The CYB5R3 c . 350C >G and G6PD A alleles modify severity of anemia in malaria and sickle cell disease

• Published in: American journal of hematology Vol. 95; no. 11; pp. 1269 - 1279
• Main Authors: Gordeuk, Victor R., Shah, Binal N., Zhang, Xu, Thuma, Philip E., Zulu, Stenford, Moono, Rodgers, Reading, N. Scott, Song, Jihyun, Zhang, Yingze, Nouraie, Mehdi, Campbell, Andrew, Minniti, Caterina P., Rana, Sohail R., Darbari, Deepika S., Kato, Gregory J., Niu, Mei, Castro, Oswaldo L., Machado, Roberto, Gladwin, Mark T., Prchal, Josef T.
• Format: Journal Article
• Language: English
• Published: United States 01.11.2020
• Subjects: Alleles; Anemia, Sickle Cell - genetics; Anemia, Sickle Cell - metabolism; Anemia, Sickle Cell - parasitology; Child, Preschool; Cytochrome-B Reductase - genetics; Cytochrome-B Reductase - metabolism; Female; Glucosephosphate Dehydrogenase - genetics; Glucosephosphate Dehydrogenase - metabolism; Humans; Infant; Malaria, Falciparum - genetics; Malaria, Falciparum - metabolism; Male; Plasmodium falciparum - metabolism; Point Mutation; Severity of Illness Index; Zambia; Zambia
• ISSN: 0361-8609; 1096-8652
• DOI: 10.1002/ajh.25941

Genetic modifiers of anemia in Plasmodium falciparum infection and sickle cell disease (SCD) are not fully known.
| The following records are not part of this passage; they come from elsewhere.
Lemma dhcp_run_inv (C : DhcpPoolConfig -> Prop) fd ops e w e' w' :
  (forall c, DReconfigure c ∈ ops -> C c) -> Forall dhcp_op_ok ops -> dhcp_inv C e ->
  dhcp_run fd ops (e, w) = Some (e', w') -> dhcp_inv C e'.
Proof.
  intros HC Hops. revert e w. induction Hops as [|op ops Hok Hops IH]; intros e w He; cbn [dhcp_run];
    [by intros [= <- <-]|].
  destruct (dhcp_apply fd op (e, w)) as [[e1 w1]|] eqn:E; [|done].
  apply IH; [set_solver|]. destruct op as [frame| |c|ip]; simpl in E.
  - injection E as <- <-. by apply set_queue_inv.
  - by eapply background_inv.
  - injection E as <- <-. apply reconfigure_inv; [done|set_solver|apply He|]. by destruct He as [[] ?].
  - injection E as <- <-. by destruct He as [[] ?].
Qed.

(** C6: the lease table is consistent in every run: whatever frames arrive, however
    often the pool is reconfigured and whatever the socket and the clock do, the table
    has at most 253 entries in use, no two entries offer the same address, no hardware
    address holds two active leases, and every address of the pool lies in a range
    that some configuration of the run asked for. *)
Theorem dhcp_table_consistent (fd : Z) (lan_ip : list Z) (cfg : DhcpPoolConfig)
    (hw : option (list Z)) (ops : list dhcp_op) (w : World) (e : t) (w' : World)
    (Hcfg : cfg_ok cfg) (Hops : Forall dhcp_op_ok ops)
    (Hrun : dhcp_run fd ops (make lan_ip cfg hw, w) = Some (e, w')) :
  (length (pool e) <= 253)%nat /\
  (forall i j l l', pool e !! i = Some l -> pool e !! j = Some l' -> l_ip l = l_ip l' -> i = j) /\
  (forall i j l l', pool e !! i = Some l -> pool e !! j = Some l' ->
     l_active l = true -> l_active l' = true -> l_mac l = l_mac l' -> i = j) /\
  (forall i l, pool e !! i = Some l -> exists c, (c = cfg \/ DReconfigure c ∈ ops) /\
     in_range (pool_start c) (pool_end c) (l_ip l)).
Proof.
  set (C := fun c => c = cfg \/ DReconfigure c ∈ ops).
  destruct (dhcp_run_inv C fd ops _ w e w' ltac:(by right) Hops
    (make_dhcp_inv C lan_ip cfg hw Hcfg (or_introl eq_refl)) Hrun)
    as [[Hs Hc Hi Hm] Hf].
  split; [unfold pool; rewrite length_take; unfold MAX_POOL_SIZE in *; lia|]. split; [done|].
  split; [done|]. intros i l Hl.
  assert (l_ip l ∈ map l_ip (pool e)) as Hin by (apply list_elem_of_In, in_map, list_elem_of_In; by eapply list_elem_of_lookup_2).
  exact (proj1 (List.Forall_forall _ _) Hf _ (proj1 (list_elem_of_In _ _) Hin)).
Qed.

(** ** Concrete runs for the witnesses *)
Definition ip_of (a b c d : Z) : Z := get32 [a; b; c; d] 0.
Definition w_cfg : DhcpPoolConfig := MkPool (ip_of 192 168 1 100) (ip_of 192 168 1 101) 60.
Definition w_discover : list Z := take (snd make_dhcp_discover) (fst make_dhcp_discover).
(** The same frame from another client. *)
Definition w_discover2 : list Z := put8 w_discover (42 + DhcpHeader.chaddr) 16.
Definition w_clock0 (i : nat) : Z := Z.of_nat i * 1000000000.
Definition w_world (rs : list SendReply) : World := MkWorld w_clock0 0 rs [] Telemetry0.

Lemma dhcp_table_consistent_witness :
  let ops := [DIntercept w_discover; DIntercept w_discover2; DIntercept w_discover; DTask] in
  exists e w', dhcp_run 9 ops (make [] w_cfg None, w_world [Sent 320; Sent 320; Sent 320]) = Some (e, w') /\
    length (w_wire w') = 3%nat /\
    (forall i j l l', pool e !! i = Some l -> pool e !! j = Some l' ->
       l_active l = true -> l_active l' = true -> l_mac l = l_mac l' -> i = j).
Proof.
  intros ops.
  destruct (dhcp_run 9 ops (make [] w_cfg None, w_world [Sent 320; Sent 320; Sent 320]))
    as [[e w']|] eqn:E; [|exfalso; vm_compute in E; discriminate].
  exists e, w'. split; [reflexivity|].
  split; [vm_compute in E; injection E as <- <-; reflexivity|].
  refine (proj1 (proj2 (proj2 (dhcp_table_consistent 9 [] w_cfg None ops _ e w' _ _ E)))).
  - split; vm_compute; (split; [discriminate|reflexivity]).
  - repeat constructor.
Defined.

(** * Exclusive grants *)
(** What a client was told: its hardware address, the message type (2 OFFER, 5 ACK,
    6 NAK), the address, when the request was looked up, and until when the address
    is its own if it was acknowledged. *)
Record grant := MkGrant { g_mac : list Z; g_type : Z; g_ip : Z; g_at : Z; g_until : Z }.

Definition log_entry (msg : DhcpMessage) (e : t) (w : World) : list grant :=
  match parse_request msg with
  | None => []
  | Some q =>
      match decide_response msg q e w with
      | (Some (ty, ip), e', w') =>
          [MkGrant (slice (m_data msg) (q_off q + DhcpHeader.chaddr) 6) ty ip
             (w_clock w (w_clk w)) (w_clock w' (w_clk w' - 1)%nat + duration e)]
      | _ => []
      end
  end.
(** Requests served one after the other, with the log of what was answered. *)
Fixpoint serve (fd : Z) (msgs : list DhcpMessage) (e : t) (w : World) (log : list grant) :
  option (t * World * list grant) :=
  match msgs with
  | [] => Some (e, w, log)
  | m :: ms => match handle_dhcp_request m fd e w with
               | Some (e', w') => serve fd ms e' w' (log ++ log_entry m e w)
               | None => None
               end
  end.

Definition steady_clock (c : nat -> Z) : Prop := forall i j, (i <= j)%nat -> c i <= c j.

(** Grant [a] is honoured at time [tm]: its entry is still the client's, or it is over. *)
Definition honoured (a : grant) (e : t) (tm : Z) : Prop :=
  (exists i l, pool e !! i = Some l /\ l_ip l = g_ip a /\ l_mac l = g_mac a /\
     l_active l = true /\ g_until a <= l_expiry l) \/ g_until a < tm.

Lemma honoured_later a e tm tm' : tm <= tm' -> honoured a e tm -> honoured a e tm'.
Proof. intros H [Hl|Hd]; [by left|right; lia]. Qed.

Lemma find_honours a mac e w ip e' w' : lease_inv e ->
  find_or_assign_lease mac e w = (ip, e', w') -> honoured a e (w_clock w (w_clk w)) ->
  honoured a e' (w_clock w (w_clk w)) /\
  (ip = g_ip a -> ip <> 0 -> mac <> g_mac a -> g_until a < w_clock w (w_clk w)).
Proof.
  intros He Hf Ha. destruct (find_or_assign_cases _ _ _ _ _ _ He Hf) as
    (_ & [(i & l & Hl & Hact & Hmac & -> & ->)|[(i & l & Hl & Hfree & Hmac & -> & ->)|(-> & -> & _)]]).
  - split; [done|]. intros Eip _ Hne. destruct Ha as [(j & x & Hx & Ex & Em & Ax & _)|]; [|done].
    destruct Hne. rewrite <- Em, <- Hmac. f_equal.
    assert (j = i) as -> by (apply (li_ips _ He j i x l); congruence). congruence.
  - destruct Ha as [(j & x & Hx & Ex & Em & Ax & Hexp)|Hd]; [|split; [by right|done]].
    destruct (decide (j = i)) as [->|Hne].
    + assert (x = l) as -> by congruence.
      assert (g_until a < w_clock w (w_clk w)) as Hd by (destruct Hfree; [congruence|lia]).
      split; [by right|done].
    + split; [|intros Eip _ _; destruct Hne; apply (li_ips _ He j i x l); congruence].
      left. exists j, x. split; [|done]. rewrite (pool_update _ _ _ Hl), list_lookup_insert_ne; done.
  - split; [done|]. done.
Qed.

Lemma commit_honours a ip e w e' w' : lease_inv e ->
  (forall i l, pool e !! i = Some l -> l_ip l = ip -> l_active l = true) ->
  commit_lease ip e w = (e', w') -> g_until a <= w_clock w (w_clk w) + duration e ->
  honoured a e (w_clock w (w_clk w)) -> honoured a e' (w_clock w (w_clk w)).
Proof.
  intros He Hact Hc Hub Ha.
  destruct (commit_lease_inv _ _ _ _ _ He Hact Hc) as (_ & [(-> & -> & _)|(i & l & Hl & Eip & Al & -> & ->)]);
    [done|].
  destruct Ha as [(j & x & Hx & Ex & Em & Ax & Hexp)|Hd]; [|by right]. left.
  destruct (decide (j = i)) as [->|Hne].
  - assert (x = l) as -> by congruence. exists i. eexists. split.
    + rewrite (pool_update _ _ _ Hl), list_lookup_insert_eq by (by eapply lookup_lt_Some). done.
    + done.
  - exists j, x. split; [|done]. rewrite (pool_update _ _ _ Hl), list_lookup_insert_ne; done.
Qed.

(** One request against the grants made so far. *)
Lemma decide_honours msg q e w r e' w' a : lease_inv e -> steady_clock (w_clock w) ->
  decide_response msg q e w = (r, e', w') ->
  honoured a e (w_clock w (w_clk w)) -> g_until a <= w_clock w (w_clk w) + duration e ->
  honoured a e' (w_clock w (w_clk w')) /\ (w_clk w <= w_clk w')%nat /\
  (forall ty ip, r = Some (ty, ip) -> ty <> 6 -> ip = g_ip a -> ip <> 0 ->
     slice (m_data msg) (q_off q + DhcpHeader.chaddr) 6 <> g_mac a -> g_until a < w_clock w (w_clk w)).
Proof.
  intros He Hst. unfold decide_response. set (mac := slice _ _ 6). intros Hd Ha Hub.
  destruct (find_or_assign_lease mac e w) as [[ip e1] w1] eqn:Ef.
  destruct (find_honours a _ _ _ _ _ _ He Ef Ha) as [Ha1 Hex].
  destruct (find_or_assign_inv _ _ _ _ _ _ He Ef) as [He1 Hact].
  destruct (find_or_assign_cases _ _ _ _ _ _ He Ef) as (Ew1 & Hcases).
  assert (duration e1 = duration e) as Ed
    by (destruct Hcases as [(?&?&_&_&_&_&->)|[(?&?&_&_&_&_&->)|(_&->&_)]]; done).
  pose proof (Hst (w_clk w) (S (w_clk w)) ltac:(lia)) as Hm1.
  pose proof (Hst (S (w_clk w)) (S (S (w_clk w))) ltac:(lia)) as Hm2.
  destruct (q_type q =? 1).
  { injection Hd as <- <- <-. rewrite Ew1. simpl. split; [by eapply honoured_later|]. split; [lia|].
    intros ty ip'. case_if; [done|]. intros [= <- <-]. auto. }
  destruct (q_type q =? 3).
  2:{ injection Hd as <- <- <-. split; [done|]. split; [lia|done]. }
  set (req := if q_requested q =? 0 then _ else _) in *. destruct (ip =? req) eqn:Eq.
  - destruct (commit_lease ip e1 w1) as [e2 w2] eqn:Ec. injection Hd as <- <- <-.
    assert (honoured a e2 (w_clock w (S (w_clk w)))) as Ha2.
    { replace (w_clock w (S (w_clk w))) with (w_clock w1 (w_clk w1)) by (by rewrite Ew1).
      eapply commit_honours; [exact He1|exact Hact|exact Ec|..]; rewrite Ed, Ew1 || rewrite Ew1; simpl.
      - lia.
      - by eapply honoured_later. }
    destruct (commit_lease_inv _ _ _ _ _ He1 Hact Ec) as (_ & [(_ & -> & _)|(i & l & _ & _ & _ & -> & _)]);
      rewrite Ew1; simpl; (split; [eapply honoured_later; [|exact Ha2]; lia|]); (split; [lia|]);
      intros ty ip' [= <- <-]; auto.
  - injection Hd as <- <- <-. rewrite Ew1. simpl. split; [by eapply honoured_later|]. split; [lia|].
    intros ty ip' [= <- <-]. done.
Qed.

(** The grant a request makes. *)
Lemma decide_grants msg q e w ip e' w' : lease_inv e -> steady_clock (w_clock w) ->
  decide_response msg q e w = (Some (5, ip), e', w') -> ip <> 0 ->
  let a := MkGrant (slice (m_data msg) (q_off q + DhcpHeader.chaddr) 6) 5 ip (w_clock w (w_clk w))
             (w_clock w' (w_clk w' - 1)%nat + duration e) in
  honoured a e' (w_clock w (w_clk w')) /\ g_until a <= w_clock w (w_clk w') + duration e /\
  duration e' = duration e /\ w_clock w' = w_clock w.
Proof.
  intros He Hst Hd Hip. cbv zeta. unfold decide_response in Hd. set (mac := slice _ _ 6) in *.
  destruct (q_type q =? 1).
  { destruct (find_or_assign_lease mac e w) as [[ip0 e1] w1]. destruct (ip0 =? 0); simplify_eq. }
  destruct (q_type q =? 3); [|done].
  destruct (find_or_assign_lease mac e w) as [[ip0 e1] w1] eqn:Ef.
  destruct (find_or_assign_inv _ _ _ _ _ _ He Ef) as [He1 Hact].
  destruct (find_or_assign_cases _ _ _ _ _ _ He Ef) as (Ew1 & Hcases).
  set (req := if q_requested q =? 0 then _ else _) in *. destruct (ip0 =? req); [|done].
  destruct (commit_lease ip0 e1 w1) as [e2 w2] eqn:Ec. injection Hd as -> <- <-.
  assert (exists i l, pool e1 !! i = Some l /\ l_ip l = ip /\ l_mac l = mac) as (i & l & Hl & El & Em).
  { destruct Hcases as [(i & l & Hl & _ & Hm & -> & ->)|[(i & l & Hl & _ & _ & -> & ->)|(-> & _)]];
      [by exists i, l| |done].
    exists i. eexists. rewrite (pool_update _ _ _ Hl), list_lookup_insert_eq by (by eapply lookup_lt_Some).
    done. }
  assert (duration e1 = duration e) as Ed
    by (destruct Hcases as [(?&?&_&_&_&_&->)|[(?&?&_&_&_&_&->)|(_&->&_)]]; done).
  destruct (commit_lease_inv _ _ _ _ _ He1 Hact Ec) as (_ & [(_ & _ & Hno)|(j & x & Hx & Ex & Ax & -> & ->)]);
    [by destruct (Hno i l Hl El)|].
  assert (i = j) as <- by (apply (li_ips _ He1 i j l x); congruence).
  assert (x = l) as -> by congruence.
  subst w1. cbn [now snd w_clk w_clock g_until]. rewrite Nat.sub_succ, Nat.sub_0_r.
  pose proof (Hst (S (w_clk w)) (S (S (w_clk w))) ltac:(lia)).
  split; [|split; [lia|by split]]. left. exists i. eexists.
  rewrite (pool_update _ _ _ Hl), list_lookup_insert_eq by (by eapply lookup_lt_Some).
  split; [done|]. cbn [l_ip l_mac l_active l_expiry g_ip g_mac g_until]. rewrite Ed.
  split; [done|]. split; [done|]. split; [done|]. lia.
Qed.
(** The head of a nonempty queue, through the queue interface. *)
Lemma queue_front s : shaper_ok s -> ZeroAllocRingBuffer.empty (Shaper.normal_queue s) = false ->
  exists rest, Shaper.queue s = ZeroAllocRingBuffer.front (Shaper.normal_queue s) :: rest /\
  (length (ZeroAllocRingBuffer.front (Shaper.normal_queue s)) <= 2048)%nat.
Proof.
  intros (Hq & Hl & _) He. pose proof (zeroalloc_fifo_laws NORMAL_QUEUE_CAPACITY) as L.
  pose proof (@fq_front_head _ _ _ L (Shaper.normal_queue s) Hq) as Hf. simpl in Hf.
  rewrite He in Hf. unfold Shaper.queue in *.
  destruct (ZeroAllocRingBuffer.contents _ _) as [|p rest]; [done|]. injection Hf as ->.
  exists rest. split; [done|]. by inversion Hl.
Qed.
Lemma queue_empty s : shaper_ok s -> ZeroAllocRingBuffer.empty (Shaper.normal_queue s) = true ->
  Shaper.queue s = [].
Proof.
  intros _ He. unfold ZeroAllocRingBuffer.empty in He. bool2prop.
  apply nil_length_inv. unfold Shaper.queue. by rewrite ZeroAllocRingBuffer.za_contents_length.
Qed.
Lemma queue_pop s b : shaper_ok s -> bucket_ok b ->
  let s' := Shaper.Mk (ZeroAllocRingBuffer.pop NORMAL_QUEUE_CAPACITY (Shaper.normal_queue s)) b in
  shaper_ok s' /\ Shaper.queue s' = tail (Shaper.queue s).
Proof.
  intros (Hq & Hl & _) Hb s'. destruct (ZeroAllocRingBuffer.za_pop_refines _ _ Hq) as [Hq' Hc'].
  assert (Shaper.queue s' = tail (Shaper.queue s)) as E by exact Hc'.
  split; [|done]. split; [done|]. split; [|done]. rewrite E.
  destruct (Shaper.queue s); [done|]. by inversion Hl.
Qed.

(** The counter of frames sent by the shaper. *)
Definition tx_complete (w : World) : Z := shaper_normal_tx_complete (shaper_counters (w_tel w)).

Lemma handle_result_spec res pkt rest s w s2 w3 :
  shaper_ok s -> Shaper.queue s = pkt :: rest ->
  Shaper.handle_result res (u16 (Z.of_nat (length pkt))) s w = (s2, w3) ->
  shaper_ok s2 /\
  Shaper.queue s2 = (if bool_decide (res = Congested) then pkt :: rest else rest) /\
  Shaper.bucket s2 = (if bool_decide (res = Success) then Shaper.bucket s
                      else TokenBucket.refund (Z.of_nat (length pkt)) (Shaper.bucket s)) /\
  w_wire w3 = w_wire w /\ w_clock w3 = w_clock w /\ w_clk w3 = w_clk w /\
  w_replies w3 = w_replies w /\
  u64 (tx_complete w3) = u64 (tx_complete w + Z.of_nat (length (sent [(res, pkt)]))).
Proof.
  intros Hs Hq. pose proof Hs as (Hwf & Hl & Hb). rewrite Hq in Hl.
  assert (length pkt <= 2048)%nat as Hp by (by inversion Hl).
  rewrite u16_id by wordlia.
  pose proof (refund_ok (Z.of_nat (length pkt)) _ ltac:(lia) Hb) as Hrb.
  destruct res; intros [= <- <-]; simpl.
  - destruct (queue_pop s _ Hs Hb) as [H1 H2]. rewrite Hq in H2. split_and!; try done.
    unfold tx_complete, u64. simpl. apply Z.mod_mod. done.
  - rewrite Z.add_0_r. split; [|by rewrite <- Hq]. split; [done|]. split; [|done].
    by rewrite <- Hq in Hl.
  - rewrite Z.add_0_r. destruct (queue_pop s _ Hs Hrb) as [H1 H2]. rewrite Hq in H2. done.
Qed.

(** One round of the drain loop. *)
Lemma process_loop_round f fd s w ev s' w' ev' :
  shaper_ok s -> Shaper.process_loop (S f) fd s w ev = Some (s', w', ev') ->
  (Shaper.queue s = [] /\ s' = s /\ w' = w /\ ev' = ev) \/
  exists pkt rest ok b w1,
    Shaper.queue s = pkt :: rest /\ (length pkt <= 2048)%nat /\
    TokenBucket.try_consume (Z.of_nat (length pkt)) (Shaper.bucket s) w = (ok, b, w1) /\
    ((ok = false /\ s' = Shaper.Mk (Shaper.normal_queue s) b /\ w' = w1 /\ ev' = ev) \/
     exists res w2 s2 w3,
       ok = true /\ try_hardware_send fd pkt w1 = Some (res, w2) /\
       Shaper.handle_result res (u16 (Z.of_nat (length pkt)))
         (Shaper.Mk (Shaper.normal_queue s) b) w2 = (s2, w3) /\
       ((res = Congested /\ s' = s2 /\ w' = w3 /\ ev' = ev ++ [(res, pkt)]) \/
        (res <> Congested /\
         Shaper.process_loop f fd s2 w3 (ev ++ [(res, pkt)]) = Some (s', w', ev')))).
Proof.
  intros Hs. simpl. destruct (ZeroAllocRingBuffer.empty _) eqn:He.
  { intros [= <- <- <-]. left. split; [by apply queue_empty|done]. }
  destruct (queue_front s Hs He) as (rest & Hq & Hl).
  set (pkt := ZeroAllocRingBuffer.front _) in *. intros E. right. exists pkt, rest.
  destruct (TokenBucket.try_consume _ _ _) as [[ok b] w1]. exists ok, b, w1.
  split_and!; try done. destruct ok; simpl in E; [right|left; by simplify_eq].
  destruct (try_hardware_send fd pkt w1) as [[res w2]|]; [|done].
  destruct (Shaper.handle_result _ _ _ _) as [s2 w3] eqn:Eh. exists res, w2, s2, w3.
  split_and!; try done. case_bool_decide; [left; by simplify_eq|by right].
Qed.

Lemma shaper_ok_bucket s b : shaper_ok s -> bucket_ok b ->
  shaper_ok (Shaper.Mk (Shaper.normal_queue s) b).
Proof. intros (? & ? & _) Hb. by split. Qed.

(** Reading the clock is all the bucket does to the environment. *)
Lemma refill_frame b w : let w' := snd (TokenBucket.refill b w) in
  w_wire w' = w_wire w /\ w_replies w' = w_replies w /\ w_tel w' = w_tel w /\
  w_clock w' = w_clock w.
Proof.
  unfold TokenBucket.refill, TokenBucket.apply_new_rate, now.
  destruct (Qle_bool 0 _); destruct (Qlt_le_dec _ _); exact (conj eq_refl (conj eq_refl (conj eq_refl eq_refl))).
Qed.
Lemma try_consume_frame n b w ok b' w' : TokenBucket.try_consume n b w = (ok, b', w') ->
  w_wire w' = w_wire w /\ w_replies w' = w_replies w /\ w_tel w' = w_tel w /\
  w_clock w' = w_clock w.
Proof.
  unfold TokenBucket.try_consume. pose proof (refill_frame b w) as H.
  destruct (TokenBucket.refill b w) as [b1 w1]. destruct (Qle_bool _ _); intros E;
    injection E as _ _ <-; exact H.
Qed.

Lemma process_loop_fifo f fd s w ev s' w' ev' :
  shaper_ok s -> Shaper.process_loop f fd s w ev = Some (s', w', ev') ->
  shaper_ok s' /\ exists new, ev' = ev ++ new /\
    w_wire w' = w_wire w ++ map (pair fd) (sent new) /\
    Shaper.queue s = finished new ++ Shaper.queue s' /\
    u64 (tx_complete w') = u64 (tx_complete w + Z.of_nat (length (sent new))) /\
    (forall e, e ∈ new -> e.1 = Congested -> head (Shaper.queue s') = Some e.2).
Proof.
  revert s w ev. induction f as [|f IH]; intros s w ev Hs; [done|].
  intros Hrun. apply process_loop_round in Hrun; [|done].
  destruct Hrun as [(Hq & -> & -> & ->)|(pkt & rest & ok & b & w1 & Hq & Hl & Hc & Hrest)].
  { split; [done|]. exists []. rewrite !app_nil_r. simpl. rewrite Z.add_0_r.
    split_and!; try done. set_solver. }
  pose proof Hs as (_ & _ & Hb).
  pose proof (try_consume_ok (Z.of_nat (length pkt)) (Shaper.bucket s) w ltac:(lia) Hb) as Hb'.
  destruct (try_consume_frame _ _ _ _ _ _ Hc) as (Hw1 & _ & Ht1 & _).
  rewrite Hc in Hb'. simpl in Hb'.
  pose proof (shaper_ok_bucket s b Hs Hb') as Hs1.
  destruct Hrest as [(-> & -> & -> & ->)|(res & w2 & s2 & w3 & -> & Hsend & Hh & Hrest)].
  { split; [done|]. exists []. rewrite !app_nil_r. simpl. rewrite Z.add_0_r.
    split_and!; try done; [by unfold tx_complete; rewrite Ht1|set_solver]. }
  destruct (try_hardware_send_wire _ _ _ _ _ Hsend) as (_ & _ & Ht2 & Hw2).
  destruct (handle_result_spec _ _ _ _ _ _ _ Hs1 Hq Hh) as (Hs2 & Hq2 & _ & Hw3 & _ & _ & _ & Ht3).
  assert (tx_complete w2 = tx_complete w) as Ht by (unfold tx_complete; congruence).
  destruct Hrest as [(-> & -> & -> & ->)|(Hne & Hrec)].
  - split; [done|]. exists [(Congested, pkt)]. simpl in *.
    split_and!; try done; [congruence|by rewrite Hq2|by rewrite Ht3, Ht|].
    intros e ->%list_elem_of_singleton _. by rewrite Hq2.
  - destruct (IH _ _ _ Hs2 Hrec) as (Hs' & new & -> & Hw' & Hq' & Ht' & Hcong).
    split; [done|]. exists ((res, pkt) :: new). rewrite bool_decide_eq_false_2 in Hq2 by done.
    split_and!.
    + by rewrite <- app_assoc.
    + rewrite Hw', Hw3, Hw2, Hw1. change ((res, pkt) :: new) with ([(res, pkt)] ++ new).
      by rewrite sent_app, map_app, !app_assoc.
    + change ((res, pkt) :: new) with ([(res, pkt)] ++ new). rewrite finished_app.
      unfold finished at 1. simpl. rewrite bool_decide_eq_false_2 by done. simpl.
      by rewrite Hq, <- Hq', Hq2.
    + rewrite Ht'. rewrite <- Ht. change ((res, pkt) :: new) with ([(res, pkt)] ++ new).
      rewrite sent_app, length_app, Nat2Z.inj_add, Z.add_assoc. unfold u64 in *.
      by rewrite <- Zplus_mod_idemp_l, Ht3, Zplus_mod_idemp_l.
    + intros e [->|He]%elem_of_cons; [done|]. by apply Hcong.
Qed.

(** ** Traces of shaper operations

    [acc] collects the packets the queue accepted and [ev] the calls of
    [tx_callback_]. *)
Inductive shaper_op := SEnqueue (pkt : list Z) | SDrain | SSetRate (limit : Q).

Record shaper_trace := MkTrace {
  tr_s : Shaper.t; tr_w : World;
  tr_acc : list (list Z); tr_ev : list (TxResult * list Z) }.

Definition accepts (s : Shaper.t) (pkt : list Z) : bool :=
  (length pkt <=? 2048)%nat && (length (Shaper.queue s) <? NORMAL_QUEUE_CAPACITY)%nat.

Definition shaper_apply (fd : Z) (op : shaper_op) (t : shaper_trace) : option shaper_trace :=
  match op with
  | SEnqueue pkt =>
      let '(s', w') := Shaper.enqueue_normal pkt (tr_s t) (tr_w t) in
      Some (MkTrace s' w' (tr_acc t ++ if accepts (tr_s t) pkt then [pkt] else []) (tr_ev t))
  | SDrain =>
      match Shaper.process_queue fd (tr_s t) (tr_w t) with
      | Some (s', w', new) => Some (MkTrace s' w' (tr_acc t) (tr_ev t ++ new))
      | None => None
      end
  | SSetRate l =>
      Some (MkTrace (Shaper.set_rate_limit l (tr_s t)) (tr_w t) (tr_acc t) (tr_ev t))
  end.
Fixpoint shaper_run (fd : Z) (ops : list shaper_op) (t : shaper_trace) : option shaper_trace :=
  match ops with
  | [] => Some t
  | op :: ops' => match shaper_apply fd op t with
                  | Some t' => shaper_run fd ops' t'
                  | None => None
                  end
  end.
Both conditions are associated with oxidative stress, hemolysis and anemia. The CYB5R3 gene encodes cytochrome b5 reductase 3, which converts methemoglobin to hemoglobin through oxidation of NADH. CYB5R3 c.350C > G encoding CYB5R3 T117S , the most frequent recognized African‐specific polymorphism, does not have known functional significance, but its high allele frequency (23% in African Americans) suggests a selection advantage. Glucose‐6‐phosphate dehydrogenase (G6PD) is essential for protection from oxidants; its African‐polymorphic X‐linked A+ and A‐ alleles, and other variants with reduced activity, coincide with endemic malaria distribution, suggesting protection from lethal infection. We examined the association of CYB5R3 c.350C > G with severe anemia (hemoglobin <5 g/dL) in the context of G6PD A+ and A‐ status among 165 Zambian children with malaria. CYB5R3 c.350C > G offered protection against severe malarial anemia in children without G6PD deficiency ( G6PD wild type or A+/A‐ heterozygotes) (odds ratio 0.29, P = .022) but not in G6PD A+ or A‐ hemizygotes/homozygotes. We also examined the relationship of CYB5R3 c.350C > G with hemoglobin concentration among 267 children and 321 adults and adolescents with SCD in the US and UK and found higher hemoglobin in SCD patients without G6PD deficiency (β = 0.29, P = .022 children; β = 0.33, P = .004 adults). Functional studies in SCD erythrocytes revealed mildly lower activity of native CYB5R3 T117S compared to wildtype CYB5R3 and higher NADH/NAD+ ratios. In conclusion, CYB5R3 c.350C > G appears to ameliorate anemia severity in malaria and SCD patients without G6PD deficiency, possibly accounting for CYB5R3 c.350C > G selection and its high prevalence.